Authentication endpoints typically need validation that is different from basic user data.
We’ll add these to a new file: middleware/auth-validation.ts.
Registration Schema
Registration needs to validate new user signup data.
Here, we require the password to be at least eight characters long, including uppercase and lowercase letters, a number, and a special character.
// Add this to middleware/auth-validation.ts
import { z } from "zod";
import { Request, Response, NextFunction } from "express";
const registerSchema = z.object({
username: z
.string()
.min(3, "Username must be at least 3 characters")
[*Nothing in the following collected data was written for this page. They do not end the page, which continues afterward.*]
(** Starting a task for every element. *)
Fixpoint for_each {A B} (f : A → reg B) (l : list A) : reg (list B) :=
  match l with
  | [] => mret []
  | a :: l => b ← f a; bs ← for_each f l; mret (b :: bs)
  end.
(** [await Promise.allSettled(promises)] *)
Definition all_settled (promises : list nat) : reg unit := for_each (λ p, await_ (AwaitTask p)) promises;; mret tt.

Fixpoint filter_records (p : nat → reg bool) (l : list nat) : reg (list nat) :=
  match l with
  | [] => mret []
  | r :: l => b ← p r; rest ← filter_records p l; mret (if (b : bool) then r :: rest else rest)
  end.

(** src/server/conversation-registry.ts:422-428 abortActive *)
Definition abortActive : reg unit :=
  beginShutdown;;
  started ← gets_ rg_abortActive;
  promises ← match started with
    | Some promises => mret promises
    | None =>
        records ← gets_ (λ s, map_values (rg_byId s));
        busy ← filter_records isBusy records;
        promises ← for_each (λ r, record ← get_record r; spawn (TAbort (cr_id record))) busy;
        update_ (λ s, s <| rg_abortActive := Some promises |>);;
        mret promises
    end;
  all_settled promises.

(** The asynchronous part of [dispose]. *)
(** src/server/conversation-registry.ts:1162-1165 dispose *)
Definition dispose_rest (promises : list nat) (workspaceIds : list string) : reg unit :=
  all_settled promises;;
  for_each (λ workspaceId, awaiting (refreshHistory workspaceId)) workspaceIds;;
  mret tt.

(** src/server/conversation-registry.ts:1144-1168 dispose *)
Definition dispose : reg unit :=
  beginShutdown;;
  started ← gets_ rg_disposePromise;
  promise ← match started with
    | Some promise => mret promise
    | None =>
        records ← gets_ (λ s, map_values (rg_byId s));
        workspaceIds ← gets_ (λ s, unique_items ((λ r, cr_workspaceId (record_of s r)) <$> records));
        disposals ← for_each (λ r, disposeRecord r ByDispose) records;
        runtimes ← gets_ rg_temporary;
        others ← for_each (λ runtime, spawn (TDisposeRuntime runtime false)) runtimes;
        update_ (λ s, s <| rg_temporary := [] |> <| rg_observed := false |>);;
        promise ← spawn (TDisposeRest (disposals ++ others) workspaceIds);
        update_ (λ s, s <| rg_disposePromise := Some promise |>);;
        mret promise
    end;
  await_ok (AwaitTask promise) id;;
  mret tt.

(** ** Runtime events *)

(** The record leaves the indexes, changes its identity and enters them again. *)
(** src/server/conversation-registry.ts:1731-1747 replaceIdentity *)
Definition take_identity (r : nat) (id sessionFile : string) : reg unit :=
  update_ (unregister r);;
  set_record r (λ rec, rec <| cr_id := id |> <| cr_sessionFile := sessionFile |> <| cr_cwd := cr_workspacePath rec |>);;
  record ← get_record r;
  title ← titleOf (cr_runtime record);
  set_record r (λ rec, rec <| cr_title := title |>);;
  bump r;;
  touch r;;
  update_ (link id sessionFile r).

(** src/server/conversation-registry.ts:1704-1750 replaceIdentity *)
Definition replaceIdentity (r : nat) : reg unit :=
  record ← get_record r;
  policy ← port_ (PolicyOf (cr_runtime record));
  if negb (bool_decide (rp_securityProfile policy = cr_securityProfile record))
     || negb (bool_decide (rp_networkPolicy policy = cr_networkPolicy record))
     || negb (bool_decide (rp_networkPolicySetId policy = cr_effectiveNetworkPolicySetId record))
     || negb (bool_decide (ps_object <$> rp_networkPolicySet policy = ps_object <$> cr_networkPolicySet record))
     || negb (sameStrings (rp_effectiveHttpTools policy) (Some (cr_effectiveHttpTools record)))
     || negb (sameStrings (rp_effectiveConversationTools policy) (Some (cr_effectiveConversationTools record)))
  then handleRuntimeFailure r (app_error SESSION_UNAVAILABLE)
  else
    current ← port_ok (Identity (cr_runtime record)) id;
    assertIdentityInWorkspace current (cr_workspacePath record);;
    let sessionFile := resolve (pi_sessionFile current) in
    idOwner ← gets_ (λ s, map_get (pi_sessionId current) (rg_byId s));
    fileOwner ← gets_ (λ s, map_get sessionFile (rg_bySessionFile s));
    let taken owner := match owner with Some o => negb (bool_decide (o = r)) | None => false end in
    if taken idOwner || taken fileOwner then
      set_record r (λ rec, rec <| cr_status := InError |>);; throw_ (app_error SESSION_UNAVAILABLE)
    else
      take_identity r (pi_sessionId current) sessionFile;;
      emit (EvReplaced r);;
      spawn (TRefresh (cr_workspaceId record));;
      mret tt.
(* ===== verification/RegistryInvariant.v ===== *)
(** What holds of the conversation registry whenever none of its tasks runs,
    what a task may change in one stretch, and that each change of state the
    operations make keeps to both. A task owns claims while it waits: the
    capacity slot it reserved, and its turn in the capacity queue. *)
From S2P Require Import Prelude JsValues Errors Revisions Programs Protocol Tasks.
From S2P Require Import Registry RegistryTasks RegistryOperations.
#[local] Open Scope string_scope. #[local] Open Scope nat_scope.

(** ** Claims *)

(** [Slot true]: a reserved slot whose runtime is not registered. [Ticket]: a
    turn; its holder bounds the sum of live and reserved runtimes, not counting
    the one it is evicting. *)
Inductive claim := Slot (counts : bool) | Ticket (budget : option (nat * option nat)).
#[export] Instance claim_eq : EqDecision claim.
Proof. solve_decision. Defined.
Notation claims := (gmap (nat + nat) claim).

Definition is_counted (p : (nat + nat) * claim) : Prop := p.2 = Slot true.
#[export] Instance is_counted_dec p : Decision (is_counted p).
Proof. unfold is_counted. apply _. Defined.
Definition counted (X : claims) : nat := size (filter is_counted X).
Definition counts (c : claim) : nat := if decide (c = Slot true) then 1 else 0.

Lemma counted_insert k c X : X !! k = None → counted (<[k := c]> X) = counts c + counted X.
Proof.
  intros Hk. unfold counted, counts. case_decide as E.
  - rewrite map_filter_insert_True by done. rewrite map_size_insert_None; [done|].
    apply map_lookup_filter_None. by left.
  - by rewrite map_filter_insert_False, delete_id.
Qed.

Lemma counted_lookup k c X : X !! k = Some c → counted X = counts c + counted (delete k X).
Proof. intros E. rewrite <-(insert_delete_id X k c E) at 1. apply counted_insert, lookup_delete_eq. Qed.

Lemma counted_update k c c' X : X !! k = Some c → counted (<[k := c']> X) + counts c = counted X + counts c'.
Proof.
  intros E. rewrite (counted_lookup _ _ _ E), <-insert_delete_eq.
  rewrite counted_insert by apply lookup_delete_eq. lia.
Qed.

(** Counted slots have different reservations. *)
Lemma counted_size (X : claims) (R : gmap nat bool) :
  (∀ k, X !! k = Some (Slot true) → ∃ q, k = inl q ∧ is_Some (R !! q)) → counted X ≤ size R.
Proof.
  revert R. induction X as [|k c X Hk IH] using map_ind; intros R HX; [unfold counted; rewrite map_filter_empty, map_size_empty; lia|].
  rewrite counted_insert by done. unfold counts. case_decide as E; cbn.
  - subst c. destruct (HX k (lookup_insert_eq _ _ _)) as (q & -> & Hq).
    assert (counted X ≤ size (delete q R)) as Hle.
    { apply IH. intros k' E'. destruct (HX k') as (q' & -> & Hq'); [by rewrite lookup_insert_ne by congruence|].
      exists q'. split; [done|]. rewrite lookup_delete_ne; [done|]. intros <-. congruence. }
    rewrite map_size_delete_Some in Hle by done. destruct (size R) eqn:Es; [|cbn in Hle; lia].
    apply map_size_empty_inv in Es. subst. by destruct Hq.
  - apply IH. intros k' E'. apply HX. rewrite lookup_insert_ne by congruence. done.
Qed.

(** ** The invariant *)

Definition live (s : registry) (r : nat) : Prop := r ∈ map_values (rg_byId s).
#[export] Instance live_dec s r : Decision (live s r).
Proof. unfold live. apply _. Defined.

(** The unreleased reservations. *)
Definition is_unreleased (p : nat * bool) : Prop := p.2 = false.
#[export] Instance is_unreleased_dec p : Decision (is_unreleased p).
Proof. unfold is_unreleased. apply _. Defined.
Definition unreleased (s : registry) : nat := size (filter is_unreleased (rg_released s)).

(** The two indexes hold the same records, each under its own keys. *)
Record index_ok (s : registry) : Prop := {
  ix_ids : map_ok (rg_byId s);
  ix_files : map_ok (rg_bySessionFile s);
  ix_id id r : map_get id (rg_byId s) = Some r → ∃ rec, rg_records s !! r = Some rec ∧ cr_id rec = id ∧
    map_get (cr_sessionFile rec) (rg_bySessionFile s) = Some r;
  ix_file f r : map_get f (rg_bySessionFile s) = Some r → ∃ rec, rg_records s !! r = Some rec ∧
    cr_sessionFile rec = f ∧ map_get (cr_id rec) (rg_byId s) = Some r;
}.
.max(50, "Username must not exceed 50 characters"),
email: z.email("Email must be a valid email"),
password: z
.string()
.regex(
/^(?=.*[a-z])(?=.*[A-Z])(?=.*\d)(?=.*[^A-Za-z0-9]).{8,}$/,
"Password must be at least 8 characters long and include uppercase, lowercase, number, and a special character"
),
});
Login Schema
Login only needs email and password.
Note: We only validate the password structure (length, character types, etc.) during registration or password change. At login, we simply check whether the entered password matches the stored one. Re-validating structure during login can lock out users with older passwords and may leak information about your password rules to attackers
const loginSchema = z.object({
email: z.email("Email must be a valid email"),
password: z.string(),
});
Auth Validation Middleware
Following the same pattern as our other validation middleware:
// Registration validation middleware
export function validateRegistration(
req: Request,
res: Response,
next: NextFunction
) {
const result = registerSchema.safeParse(req.body);
if (!result.success) {
return res.status(400).json({
error: "Validation failed",
details: result.error.issues.map((issue) => issue.message),
});
}
next();
}
// Login validation middleware
export function validateLogin(req: Request, res: Response, next: NextFunction) {
const result = loginSchema.safeParse(req.body);
if (!result.success) {
return res.status(400).json({
error: "Validation failed",
details: result.error.issues.map((issue) => issue.message),
});
}
next();
}
Key Authentication Validation Principles
Authentication validation differs from basic user data validation in several important ways:
- Complex password requirements: Uses regex to enforce security rules (uppercase, lowercase, numbers, special characters).
- Registration vs login logic: Registration validates password structure, but login accepts any password string to avoid revealing security rules to potential attackers.
- Security-first approach: These schemas follow production security practices that protect both your application and your users.
In the next lesson, we’ll use these schemas to build real authentication with password hashing and user registration.